Loh Tsui Kweh Commune (濁水溪公社), also known as LTK, is celebrating its 20th anniversary with an outdoor concert in Taipei tomorrow evening.
The pioneering underground rock band, which performs at the Sanjiaodu Ferry Port
(三腳渡擺渡口) near Jiantan MRT Station (劍潭捷運站) in Taipei County, is carrying out tomorrow’s festivities with a literal bang.
Expect plenty of fireworks, as well as other hallmarks that have made LTK’s live shows the stuff of notorious legend: zany costumes, twisted versions of traditional temple ceremonies, smashing and burning guitars or whatever spare furniture is around, and a sing-a-long about masturbation with a giant inflatable penis as a stage prop (a first for the band).
“Oh yes, it’s a big production,” said bandleader and founder Ko Ren-chien (柯仁堅), who says he’s been working on the concert’s logistics for the past two months. “It will be very lively, like participating in a temple fair or a carnival, that kind of feeling.”
LTK has just released a new album, but Ko says the idea behind the anniversary concert (which was actually planned for last year, LTK’s true 20th anniversary — the band formed in 1989) is also to give newer fans a taste of “our classic performances from the past.”
The band polled long-time fans on its blog, asking them about to write about their favorite past performances, many of which will be reenacted tomorrow.
Some of LTK’s most storied shows took place at the annual indie music festival Spring Scream.
The band often put on elaborate skits that ended in chaos. One year, bandmembers sprayed fire extinguishers at each other and into the audience. Another year, they almost burned down the stage after lighting a pile of smashed guitars on fire.
At another Spring Scream, LTK’s show lasted only five minutes. As soon as they stepped on stage, the audience started throwing bottles, empty lunchboxes and other bits of trash at the bandmembers. Things got so out of control, organizers had to cancel their set.
In many ways, LTK is Taiwan’s first true punk band, and their music today — a mixture of punk, British new wave and working-class karaoke pop mixed with lyrics that serve as a biting, absurdist commentary on politics and society — remains unique in Taiwan’s indie scene.

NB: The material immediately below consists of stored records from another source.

(** * Chatalia: session store, generation lifecycle and edit policy

    A shallow embedding of the state logic of [src/App.tsx],
    [src/config.ts] and [src/components/ChatSettingsModal.tsx].

    Conventions of the embedding
    - a JavaScript string is the list of its UTF-16 code units;
    - a [Date] is its number of milliseconds since the epoch; every
      [new Date()] of the source is the argument [now] of the handler;
    - every [uuidv4()] of the source is an argument of the handler;
    - a JavaScript number is a rational: the handlers only copy and compare
      numbers, they never compute with them (non-finite numbers are outside
      the model);
    - a React state cell is a field of [AppState]; a handler is a function
      from [AppState] to [AppState].  Functional updaters
      ([setSessions(prev => ...)]) are applied to the current value of the
      cell at the place where the source enqueues them. *)

From Stdlib Require Import String Ascii QArith.
From stdpp Require Import base decidable option list numbers.

Set Default Proof Using "Type".
Local Open Scope Z_scope.
Local Open Scope list_scope.

(** ** Strings *)

Definition jsstring := list N.

(** The code units of an ASCII literal. *)
Definition js (s : string) : jsstring :=
  map N_of_ascii (list_ascii_of_string s).

(** Truthiness of a string: only the empty string is falsy. *)
Definition truthy (s : jsstring) : bool :=
  match s with [] => false | _ => true end.

Definition str_eqb (a b : jsstring) : bool := bool_decide (a = b).

(** ECMAScript [WhiteSpace] and [LineTerminator] code units: the class used
    by [String.prototype.trim] and by [\s] in a regular expression. *)
Definition isWhiteSpace (c : N) : bool :=
  (bool_decide (c ∈ [9; 10; 11; 12; 13; 32; 160; 5760; 8232; 8233; 8239;
                     8287; 12288; 65279]%N)
   || ((8192 <=? c)%N && (c <=? 8202)%N)).

Fixpoint trimStart (s : jsstring) : jsstring :=
  match s with
  | c :: r => if isWhiteSpace c then trimStart r else s
  | [] => []
  end.

Definition trimEnd (s : jsstring) : jsstring := rev (trimStart (rev s)).

(** [s.trim()] *)
Definition trim (s : jsstring) : jsstring := trimEnd (trimStart s).

(** [s.split(/\s+/)]: [acc] is the piece being read (reversed), [inWs] tells
    that the previous code unit belonged to a separator. *)
Fixpoint split_ws_from (acc : jsstring) (inWs : bool) (s : jsstring)
  : list jsstring :=
  match s with
  | [] => [rev acc]
  | c :: r =>
      if isWhiteSpace c
      then (if inWs then split_ws_from acc true r
            else rev acc :: split_ws_from [] true r)
      else split_ws_from (c :: acc) false r
  end.

Definition split_ws (s : jsstring) : list jsstring := split_ws_from [] false s.

(** [pieces.join(sep)] *)
Fixpoint join (sep : jsstring) (pieces : list jsstring) : jsstring :=
  match pieces with
  | [] => []
  | [p] => p
  | p :: rest => p ++ sep ++ join sep rest
  end.

(** [s.toLowerCase()] on the ASCII letters; the source applies it to the
    provider names of [MODEL_PROVIDERS] only. *)
Definition toLowerCase (s : jsstring) : jsstring :=
  map (fun c => if ((65 <=? c)%N && (c <=? 90)%N) then (c + 32)%N else c) s.

(** ** Data model ([src/types/chat.ts]) *)

Definition Date := Z.
Definition number := Q.

Inductive Role := user | assistant.

#[global] Instance Role_eq_dec : EqDecision Role.
Proof. solve_decision. Defined.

The band was among the first to embrace taike (台客), which used to be a derogatory term referring to “uncultured” Taiwanese. Its classic album, Taik’s Eye for an Eye (台客的復仇, literally “Revenge of the Taike”) melded nakashi melodies and punk with Hoklo (commonly known as Taiwanese) lyrics. The record came out in 1999, well before taike became hip.
Ko, now 40, says it’s “unbelievable” that LTK has lasted as long as it has. “How could we have done this for so long?” he laughed.
“The last thing I would have thought when we started was that this group would last 20 years. Because at that time, Taiwan had just lifted martial law, in 1989.”
Back then, Ko was a student at National Taiwan University, and along with classmate and LTK co-founder Tsai Hai-en (蔡海恩), he took part in student-led democracy protests. The pair often came up with skits and created props for protests, which paved the way for LTK’s theatrical tendencies.
LTK’s recent work has a bit more polish — their last album Sapphire is more straightforward rock and pop, while their latest, Loh Tsui Kweh Commune 20 Years Project, is all electronica music — but their subversive spirit and desire to “shock” remains the same, says Ko.
“The things we want to say, the ideas we want to express, that hasn’t changed at all,” he said.
Ko says tomorrow’s show, which will last almost three hours, is also a chance for fans “to blow off some steam” after frustration with recent events. The band is planning a spoof on the Economic Cooperation Framework Agreement (ECFA).
And for the record, Ko, who happens to spend his days as a mild-mannered employee at the National Tax Administration, offered an updated inventory of items destroyed during LTK concerts over the past 20 years: 30 guitars, 12 chairs, five basses, three televisions, five tables, two bicycles, two hospital beds and two mannequins.
Expect those numbers to go up tomorrow.